(** *** Dimensions *)

(** C3: the configured dimension is 512; in every database the
    notebook's writing cells lead to, the vector column of the mapped
    table has that dimension and so has the embedding of every stored
    record; and the encoder returns, for a non-empty batch of images,
    one vector per image, each of that dimension. *)
Theorem embeddings_have_clip_dimension :
  CLIP_DIMENSION = 512 ∧
  (∀ db t r, reachable db → db !! tablename = Some t → r ∈ rows t →
     vector_dim t = CLIP_DIMENSION ∧ length (embedding r) = CLIP_DIMENSION) ∧
  (∀ (images : list image) embs, images ≠ [] →
     encode_images_to_embeddings images = Ok embs →
     length embs = length images ∧
     ∀ i v, embs !! i = Some v → length v = CLIP_DIMENSION).
Proof.
  split_and!; [done| |].
  - intros db t r Hdb%reachable_well_dimensioned Ht Hr.
    destruct (Hdb t Ht) as [Hdim Hrows]. split; [done|].
    rewrite Forall_forall in Hrows. by apply Hrows.
  - intros images embs _ Henc. split; [by apply encode_images_length|].
    apply encode_images_Ok in Henc as (inputs & _ & ->).
    intros i v (p & -> & _)%list_lookup_fmap_Some. apply image_features_dim.
Qed.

TASK: Please retype the whole of the material above exactly.

SOLUTION FOR THIS TASK:
(** *** Dimensions *)

(** C3: the configured dimension is 512; in every database the
    notebook's writing cells lead to, the vector column of the mapped
    table has that dimension and so has the embedding of every stored
    record; and the encoder returns, for a non-empty batch of images,
    one vector per image, each of that dimension. *)
Theorem embeddings_have_clip_dimension :
  CLIP_DIMENSION = 512 ∧
  (∀ db t r, reachable db → db !! tablename = Some t → r ∈ rows t →
     vector_dim t = CLIP_DIMENSION ∧ length (embedding r) = CLIP_DIMENSION) ∧
  (∀ (images : list image) embs, images ≠ [] →
     encode_images_to_embeddings images = Ok embs →
     length embs = length images ∧
     ∀ i v, embs !! i = Some v → length v = CLIP_DIMENSION).
Proof.
  split_and!; [done| |].
  - intros db t r Hdb%reachable_well_dimensioned Ht Hr.
    destruct (Hdb t Ht) as [Hdim Hrows]. split; [done|].
    rewrite Forall_forall in Hrows. by apply Hrows.
  - intros images embs _ Henc. split; [by apply encode_images_length|].
    apply encode_images_Ok in Henc as (inputs & _ & ->).
    intros i v (p & -> & _)%list_lookup_fmap_Some. apply image_features_dim.
Qed.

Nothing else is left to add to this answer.